(** C9: the pool defaults are 128 receive slots and 3*512*1024 bytes per
    ordinary message; [max_msg_len()] is the running task's [max_msg_len_]
    when [task_ptr] is set, which may be any configured value, and the
    default otherwise. *)
Theorem C9_pool_defaults_and_max_msg_len :
  DEFAULT_NRECV = 128 /\
  DEFAULT_MAX_MSG_LEN = 3 * 512 * 1024 /\
  DEFAULT_MAX_MSG_LEN = 1572864 /\
  (forall st task, task_ptr st = Some task ->
     max_msg_len st = RmiTask.max_msg_len_ task /\
     returned (nrecv st) = Some (RmiTask.nrecv_ task)) /\
  (forall st, task_ptr st = None -> max_msg_len st = DEFAULT_MAX_MSG_LEN) /\
  (forall len n, exists st,
     max_msg_len st = len /\ returned (nrecv st) = Some n).
Proof.
  repeat split; try reflexivity.
  - unfold max_msg_len. now rewrite H.
  - unfold nrecv. now rewrite H.
  - intros st Hnull. unfold max_msg_len. now rewrite Hnull.
  - intros len n.
    exists (mk_state
              (Some (RmiTask.mk [] 1 0 false [0] [0] len n n None []))
              RMIStats.init false 5 [] []).
    split; reflexivity.
Qed.

Lemma end_null_noop (st : state) :
  task_ptr st = None -> end_ st = Returns tt st.
Proof. intros Hnull. unfold end_. now rewrite Hnull. Qed.

Lemma end_clears_task_ptr (st : state) : task_ptr (state_of (end_ st)) = None.
Proof.
  unfold end_. destruct (task_ptr st) eqn:Hp; cbn; [reflexivity | exact Hp].
Qed.

(** C10: [RMI::end] with a null [task_ptr] returns normally and changes
    nothing; since a returning [end] leaves [task_ptr] null, a second
    [end] after it is such a call. *)
Theorem C10_end_without_server_is_noop (st : state) :
  (task_ptr st = None -> end_ st = Returns tt st) /\
  end_ (state_of (end_ st)) = Returns tt (state_of (end_ st)).
Proof.
  split.
  - apply end_null_noop.
  - apply end_null_noop, end_clears_task_ptr.
Qed.

Lemma backoff_after_begin_eq getenv st :
  backoff_after_begin new_RmiTask extract_int getenv st =
    match getenv "MAD_BACKOFF_US"%string with
    | Some buf => Z.min 100 (Z.max 0 (extract_int buf 5))
    | None => 5
    end.
Proof.
  unfold backoff_after_begin, begin.
  destruct (getenv "MAD_BACKOFF_US"%string) as [buf|]; cbn.
  - destruct (Z.ltb_spec (extract_int buf 5) 0) as [Hneg|Hpos]; cbn.
    + destruct (task_ptr st); cbn; lia.
    + destruct (Z.gtb_spec (extract_int buf 5) 100) as [Hbig|Hok]; cbn;
        destruct (task_ptr st); cbn; lia.
  - destruct (task_ptr st); reflexivity.
Qed.

(** C5: after [RMI::begin] the back-off is 5 when MAD_BACKOFF_US is not
    set; when it is set, the value read from it replaces the default, a
    negative value becoming 0 and a value above 100 becoming 100; in every
    case the back-off lies between 0 and 100. *)
Theorem C5_backoff_default_and_clamp (getenv : string -> option string) (st : state) :
  let b := backoff_after_begin new_RmiTask extract_int getenv st in
  0 <= b <= 100 /\
  (getenv "MAD_BACKOFF_US"%string = None -> b = 5) /\
  (forall buf, getenv "MAD_BACKOFF_US"%string = Some buf ->
     let v := extract_int buf 5 in
     (v < 0 -> b = 0) /\ (100 < v -> b = 100) /\ (0 <= v <= 100 -> b = v)).
Proof.
  cbn zeta. rewrite backoff_after_begin_eq.
  destruct (getenv "MAD_BACKOFF_US"%string) as [buf|].
  - split; [lia|]. split; [discriminate|].
    intros buf' [= <-]. cbn zeta. lia.
  - split; [lia|]. split; [reflexivity|]. discriminate.
Qed.

End StaticInterface.

Lemma C2_isend_without_server_throws_witness :
  RMI.returned
    (RMI.isend SendPath.isend (RMI.mk_isend_args 4096 8 1 7 RMI.ATTR_ORDERED)
               RMI.idle) = None /\
  RMI.transport
    (RMI.state_of
       (RMI.isend SendPath.isend (RMI.mk_isend_args 4096 8 1 7 RMI.ATTR_ORDERED)
                  RMI.idle)) = [].
Proof.
  destruct (C2_isend_without_server_throws SendPath.isend
              (RMI.mk_isend_args 4096 8 1 7 RMI.ATTR_ORDERED) RMI.idle eq_refl)
    as (_ & Hret & Htr & _).
  split; [exact Hret | exact Htr].
Defined.

Lemma C10_end_without_server_is_noop_witness :
  RMI.end_ RMI.idle = RMI.Returns tt RMI.idle.
Proof.
  exact (proj1 (C10_end_without_server_is_noop RMI.idle) eq_refl).
Defined.

Lemma C5_backoff_default_and_clamp_witness :
  RMI.backoff_after_begin (fun _ => Ordering.fresh 2 0) RMI.stream_extract_int
    (RMI.env_backoff "250") RMI.idle = 100 /\
  RMI.backoff_after_begin (fun _ => Ordering.fresh 2 0) RMI.stream_extract_int
    (RMI.env_backoff " -3") RMI.idle = 0 /\
  RMI.backoff_after_begin (fun _ => Ordering.fresh 2 0) RMI.stream_extract_int
    (fun _ => None) RMI.idle = 5.
Proof.
  split; [|split].
  - destruct (C5_backoff_default_and_clamp (fun _ => Ordering.fresh 2 0)
                RMI.stream_extract_int (RMI.env_backoff "250") RMI.idle)
      as (_ & _ & H).
    apply (H "250"%string eq_refl). vm_compute. reflexivity.
  - destruct (C5_backoff_default_and_clamp (fun _ => Ordering.fresh 2 0)
                RMI.stream_extract_int (RMI.env_backoff " -3") RMI.idle)
      as (_ & _ & H).
    apply (H " -3"%string eq_refl). vm_compute. reflexivity.
  - destruct (C5_backoff_default_and_clamp (fun _ => Ordering.fresh 2 0)
                RMI.stream_extract_int (fun _ => None) RMI.idle)
      as (_ & H & _).
    apply H. reflexivity.
Defined.
(** * Othello agent: depth-limited minimax with alpha-beta pruning

    Shallow embedding of [your_agent/agent.py] and the properties of its
    search procedure.

    The [Board] class is imported by the agent from a module that is not part
    of the agent itself, so the board is a collaborator here: the class
    [BoardAPI] of board values with [legal_moves], [process_move] and [tiles],
    of which the Othello board of this file is one instance.  Board objects
    live in a heap, because the agent copies them with [deepcopy] and mutates
    the copies in place with [process_move]. *)

From Stdlib Require Import ZArith List String Bool Lia.
From Stdlib Require Import Orders OrdersTac.
Import ListNotations.
Open Scope Z_scope.

(** ** Scores

    The scores of the search are Python numbers: the leaves are [int]s
    (differences of piece counts), the bounds start at [float('inf')] and
    [-float('inf')].  Python compares an [int] with an infinite [float]
    exactly, so a score is an integer extended with two infinities. *)

Module Score.

Inductive score : Type :=
| NegInf : score
| Fin : Z -> score
| PosInf : score.

Definition t : Type := score.

(** Unary minus, as in [-INFINITY]. *)
Definition neg (a : t) : t :=
  match a with
  | NegInf => PosInf
  | Fin z => Fin (- z)
  | PosInf => NegInf
  end.

(** [a < b] *)
Definition ltb (a b : t) : bool :=
  match a, b with
  | NegInf, NegInf => false
  | NegInf, _ => true
  | Fin _, NegInf => false
  | Fin x, Fin y => x <? y
  | Fin _, PosInf => true
  | PosInf, _ => false
  end.

(** [a <= b] *)
Definition leb (a b : t) : bool :=
  match a, b with
  | NegInf, _ => true
  | Fin _, NegInf => false
  | Fin x, Fin y => x <=? y
  | Fin _, PosInf => true
  | PosInf, PosInf => true
  | PosInf, _ => false
  end.

(** [a > b] and [a >= b] are Python's reflected comparisons. *)
Definition gtb (a b : t) : bool := ltb b a.
Definition geb (a b : t) : bool := leb b a.

(** Python's [min(a, b)]: the first argument unless the second is strictly
    smaller. *)
Definition min (a b : t) : t := if ltb b a then b else a.

(** Python's [max(a, b)]: the first argument unless the second is strictly
    greater. *)
Definition max (a b : t) : t := if gtb b a then b else a.

Definition eq : t -> t -> Prop := @Logic.eq t.
Definition lt (a b : t) : Prop := ltb a b = true.
Definition le (a b : t) : Prop := leb a b = true.

End Score.


Abbreviation Score := Score.t.
Abbreviation NegInf := Score.NegInf.
Abbreviation PosInf := Score.PosInf.
Abbreviation Fin := Score.Fin.

Declare Scope score_scope.
Delimit Scope score_scope with score.
Bind Scope score_scope with Score.t.
Infix "<?" := Score.ltb : score_scope.
Infix "<=?" := Score.leb : score_scope.
Infix ">?" := Score.gtb : score_scope.
Infix ">=?" := Score.geb : score_scope.
Infix "<" := Score.lt : score_scope.
Infix "<=" := Score.le : score_scope.
Notation "- a" := (Score.neg a) : score_scope.

(** [INFINITY = float('inf')] *)
Definition INFINITY : Score := PosInf.

(** ** Exceptions and outcomes

    A call either returns or raises.  [IndexError] is the only exception the
    agent itself can raise (the subscript [legal_moves[0]]); [InvalidArgument]
    and [IllegalState] are the error conditions named by the specification. *)

Inductive exception : Type :=
| IndexError
| InvalidArgument
| IllegalState.

Inductive outcome (A : Type) : Type :=
| Returned (a : A)
| Raised (e : exception).

Arguments Returned {A} a.
Arguments Raised {A} e.

(** ** The heap of board objects

    A Python variable holding a board is a reference.  References are never
    dangling, so the heap is a total map from references to board values and
    a counter giving the next unused reference. *)

Definition ref : Set := nat.
Bind Scope nat_scope with ref.

Record Heap (B : Type) : Type := mkHeap {
  cell : ref -> B;
  fresh : nat
}.

Arguments mkHeap {B} cell fresh.
Arguments cell {B} h r.
Arguments fresh {B} h.

(** [deepcopy(board)]: a new object with the same contents. *)
Definition deepcopy {B : Type} (board : ref) (s : Heap B) : ref * Heap B :=
  (fresh s,
   mkHeap (fun r => if Nat.eqb r (fresh s) then cell s board else cell s r)
          (S (fresh s))).

(** In-place update of the object behind one reference. *)
Definition update {B : Type} (r : ref) (f : B -> B) (s : Heap B) : Heap B :=
  mkHeap (fun r' => if Nat.eqb r' r then f (cell s r) else cell s r') (fresh s).

(** ** The [Board] collaborator

    What the agent uses of a board: the state of a board object, the moves,
    [board.legal_moves(color)] (an ordered sequence, read only), the effect of
    [board.process_move(move, color)] on the receiver, and
    [board.tiles[i][j]] on the 8x8 grid. *)

Class BoardAPI : Type := {
  Board : Type;
  Move : Type;
  legal_moves : Board -> string -> list Move;
  process_move : Board -> Move -> string -> Board;
  tiles : Board -> nat -> nat -> string
}.
(** ** Deleting and updating polls in the store *)

(** The store's [deletePoll] returns false, without writing, exactly on
    an id that resolves to nothing.  On an id that keys no poll but
    names an inherited property it returns true and rewrites the file
    with the document it held.  On a stored id it returns true and
    removes the poll, the users and the other polls being as they were;
    afterwards the id resolves as it does on an empty collection, and a
    second [deletePoll] returns false unless the id names an inherited
    property, in which case it returns true again. *)
Theorem store_deletePoll_removes_once (d : StoredDocument) (pollId : string) :
  match Object_get (polls d) pollId with
  | Absent =>
      memoryStorage.deletePoll pollId (Stored d) = (Ok false, Stored d)
  | Inherited _ =>
      memoryStorage.deletePoll pollId (Stored d) = (Ok true, Stored d)
  | Own _ =>
      ∃ m' : Medium,
        memoryStorage.deletePoll pollId (Stored d) = (Ok true, m')
        ∧ polls (contents m') !! pollId = None
        ∧ memoryStorage.findPollById pollId m'
          = (Ok (Object_get ∅ pollId), m')
        ∧ memoryStorage.deletePoll pollId m'
          = (Ok (bool_decide (pollId ∈ inherited_names)), m')
        ∧ users (contents m') = users d
        ∧ ∀ other : string,
            other ≠ pollId → polls (contents m') !! other = polls d !! other
  end.
Proof.
  rewrite deletePoll_readable by done. simpl.
  destruct (Object_get (polls d) pollId) as [p|name|] eqn:Hp; [| |done].
  - eexists. split; [reflexivity|].
    rewrite findPollById_readable, deletePoll_readable by done. simpl.
    rewrite Object_get_delete_eq. split_and!; try done.
    + apply lookup_delete_eq.
    + unfold Object_get. rewrite lookup_empty. by case_bool_decide.
    + unfold Object_get. rewrite lookup_empty.
      case_bool_decide; [|done].
      by rewrite delete_id by apply lookup_delete_eq.
    + intros other Hne. by rewrite lookup_delete_ne.
  - apply Object_get_Inherited in Hp as (Hnone & _ & _).
    rewrite delete_id by done. by destruct d.
Qed.

(** After a successful [updatePoll] whose patch carries no ledger, or a
    ledger with one entry per key, the poll found under the id has the
    fields of the poll that was returned and a ledger with the same
    entries; the users and the polls under other ids are untouched. *)
Theorem updatePoll_is_persisted
    (d : StoredDocument) (pollId : string) (p : StoredPoll)
    (patch : memoryStorage.PollPatch) :
  polls d !! pollId = Some p →
  (∀ ledger, memoryStorage.patch_votes patch
             = Some (memoryStorage.VotesMap ledger) → NoDup ledger.*1) →
  ∃ (updated found : Poll) (m' : Medium),
    memoryStorage.updatePoll pollId patch (Stored d) = (Ok updated, m')
    ∧ memoryStorage.findPollById pollId m' = (Ok (Own found), m')
    ∧ id found = id updated ∧ question found = question updated
    ∧ options found = options updated ∧ creator found = creator updated
    ∧ votes found ≡ₚ votes updated
    ∧ (∀ k : string, Map_get (votes found) k = Map_get (votes updated) k)
    ∧ users (contents m') = users d
    ∧ ∀ other : string,
        other ≠ pollId → polls (contents m') !! other = polls d !! other.
Proof.
  intros Hp Hnd. rewrite updatePoll_readable by done. simpl. rewrite Hp.
  eexists _, _, _. split; [reflexivity|].
  rewrite findPollById_readable by done. simpl. rewrite Object_get_insert_eq.
  simpl. split; [reflexivity|]. simpl.
  assert (NoDup (votes (memoryStorage.mergePoll
                          (memoryStorage.reviveVotes p) patch)).*1) as Hkeys.
  { simpl. destruct (memoryStorage.patch_votes patch) as [[ledger|r]|] eqn:Hv;
      [by apply Hnd|apply Map_keys_revive..]. }
  split_and!; try done.
  - by apply Map_new_fromEntries_perm.
  - intros k. rewrite Map_get_revive. by apply Map_get_fromEntries.
  - intros other Hne. by rewrite lookup_insert_ne.
Qed.

Lemma updatePoll_is_persisted_witness :
  polls Examples.doc !! "p1" = Some Examples.poll1
  ∧ (∀ ledger,
       memoryStorage.patch_votes
         (memoryStorage.votesPatch [("bob", 1); ("alice", 0)])
       = Some (memoryStorage.VotesMap ledger) → NoDup ledger.*1)
  ∧ ∃ (updated found : Poll) (m' : Medium),
      memoryStorage.updatePoll "p1"
        (memoryStorage.votesPatch [("bob", 1); ("alice", 0)])
        (Stored Examples.doc) = (Ok updated, m')
      ∧ memoryStorage.findPollById "p1" m' = (Ok (Own found), m')
      ∧ votes found ≡ₚ votes updated.
Proof.
  assert (polls Examples.doc !! "p1" = Some Examples.poll1) as Hp
    by reflexivity.
  assert (∀ ledger,
            memoryStorage.patch_votes
              (memoryStorage.votesPatch [("bob", 1); ("alice", 0)])
            = Some (memoryStorage.VotesMap ledger) → NoDup ledger.*1) as Hnd.
  { intros ledger [= <-]. simpl. apply NoDup_cons. split.
    - intros [=]%list_elem_of_singleton.
    - apply NoDup_singleton. }
  split; [exact Hp|]. split; [exact Hnd|].
  destruct (updatePoll_is_persisted Examples.doc "p1" Examples.poll1 _ Hp Hnd)
    as (updated & found & m' & Hu & Hf & _ & _ & _ & _ & Hperm & _).
  exists updated, found, m'. split_and!; [exact Hu|exact Hf|exact Hperm].
Defined.

(** A patch that names an [id] changes the [id] property of the poll but
    not the key under which the poll is stored: the poll stays under the
    id given to [updatePoll], and the new id resolves as it did before,
    to a stored poll, to an inherited member or to nothing. *)
Theorem updatePoll_never_rekeys
    (d : StoredDocument) (pollId newId : string) (p : StoredPoll)
    (patch : memoryStorage.PollPatch) :
  polls d !! pollId = Some p →
  memoryStorage.patch_id patch = Some newId →
  newId ≠ pollId →
  ∃ (updated found : Poll) (m' : Medium),
    memoryStorage.updatePoll pollId patch (Stored d) = (Ok updated, m')
    ∧ id updated = newId
    ∧ memoryStorage.findPollById pollId m' = (Ok (Own found), m')
    ∧ id found = newId
    ∧ memoryStorage.findPollById newId m'
      = (Ok (memoryStorage.reviveVotes <$> Object_get (polls d) newId), m').
Proof.
  intros Hp Hid Hne. rewrite updatePoll_readable by done. simpl. rewrite Hp.
  eexists _, _, _. split; [reflexivity|]. simpl. rewrite Hid.
  split; [done|].
  rewrite !findPollById_readable by done. simpl.
  rewrite Object_get_insert_eq, Object_get_insert_ne by done. simpl.
  split; [reflexivity|]. simpl. by rewrite Hid.
Qed.

Lemma updatePoll_never_rekeys_witness :
  polls Examples.doc !! "p1" = Some Examples.poll1
  ∧ "p7" ≠ "p1"
  ∧ ∃ (updated found : Poll) (m' : Medium),
      memoryStorage.updatePoll "p1"
        {| memoryStorage.patch_id := Some "p7";
           memoryStorage.patch_question := None;
           memoryStorage.patch_options := None;
           memoryStorage.patch_creator := None;
           memoryStorage.patch_votes := None |}
        (Stored Examples.doc) = (Ok updated, m')
      ∧ id updated = "p7"
      ∧ memoryStorage.findPollById "p1" m' = (Ok (Own found), m')
      ∧ id found = "p7"
      ∧ memoryStorage.findPollById "p7" m' = (Ok Absent, m').
Proof.
  assert (polls Examples.doc !! "p1" = Some Examples.poll1) as Hp
    by reflexivity.
  assert ("p7" ≠ "p1") as Hne by discriminate.
  split; [exact Hp|]. split; [exact Hne|].
  exact (updatePoll_never_rekeys Examples.doc "p1" "p7" Examples.poll1
           {| memoryStorage.patch_id := Some "p7";
              memoryStorage.patch_question := None;
              memoryStorage.patch_options := None;
              memoryStorage.patch_creator := None;
              memoryStorage.patch_votes := None |} Hp eq_refl Hne).
Defined.

(** ** Listing polls *)

Lemma getAllPolls_readable (m : Medium) :
  m ≠ Unreadable →
  memoryStorage.getAllPolls m
  = (Ok (map_to_list (memoryStorage.reviveVotes <$> polls (contents m))).*2,
     m).
Proof.
  intros Hm. unfold memoryStorage.getAllPolls.
  by rewrite (M_bind_Ok _ _ _ _ _ (readData_readable m Hm)).
Qed.

Lemma elem_of_all_polls (ps : gmap string StoredPoll) (poll : Poll) :
  poll ∈ (map_to_list (memoryStorage.reviveVotes <$> ps)).*2
  ↔ ∃ pollId p, ps !! pollId = Some p ∧ poll = memoryStorage.reviveVotes p.
Proof.
  rewrite list_elem_of_fmap. split.
  - intros ([pollId q] & -> & Hin). apply elem_of_map_to_list in Hin.
    rewrite lookup_fmap in Hin. apply fmap_Some in Hin as (p & Hp & ->).
    by exists pollId, p.
  - intros (pollId & p & Hp & ->).
    exists (pollId, memoryStorage.reviveVotes p). split; [done|].
    apply elem_of_map_to_list. by rewrite lookup_fmap, Hp.
Qed.

(** [getAllPolls] returns the stored polls and nothing else: a poll is
    listed exactly when it is the parsed form of a poll stored under some
    id, and the list is as long as the collection is large. *)
Theorem getAllPolls_lists_stored_polls (d : StoredDocument) :
  ∃ all : list Poll,
    memoryStorage.getAllPolls (Stored d) = (Ok all, Stored d)
    ∧ length all = size (polls d)
    ∧ ∀ poll : Poll,
        poll ∈ all
        ↔ ∃ pollId p,
            polls d !! pollId = Some p ∧ poll = memoryStorage.reviveVotes p.
Proof.
  rewrite getAllPolls_readable by done. eexists. split; [reflexivity|].
  simpl. split.
  - by rewrite length_fmap, length_map_to_list, map_size_fmap.
  - apply elem_of_all_polls.
Qed.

= = = = =

Directions for this task
Would you restate, word for word, every line of the listing from its first line through the line with "DEFAULT_MAX_MSG_LEN = 3 * 512 * 1024 /\"?

Solution for this task
(** C9: the pool defaults are 128 receive slots and 3*512*1024 bytes per
    ordinary message; [max_msg_len()] is the running task's [max_msg_len_]
    when [task_ptr] is set, which may be any configured value, and the
    default otherwise. *)
Theorem C9_pool_defaults_and_max_msg_len :
  DEFAULT_NRECV = 128 /\
  DEFAULT_MAX_MSG_LEN = 3 * 512 * 1024 /\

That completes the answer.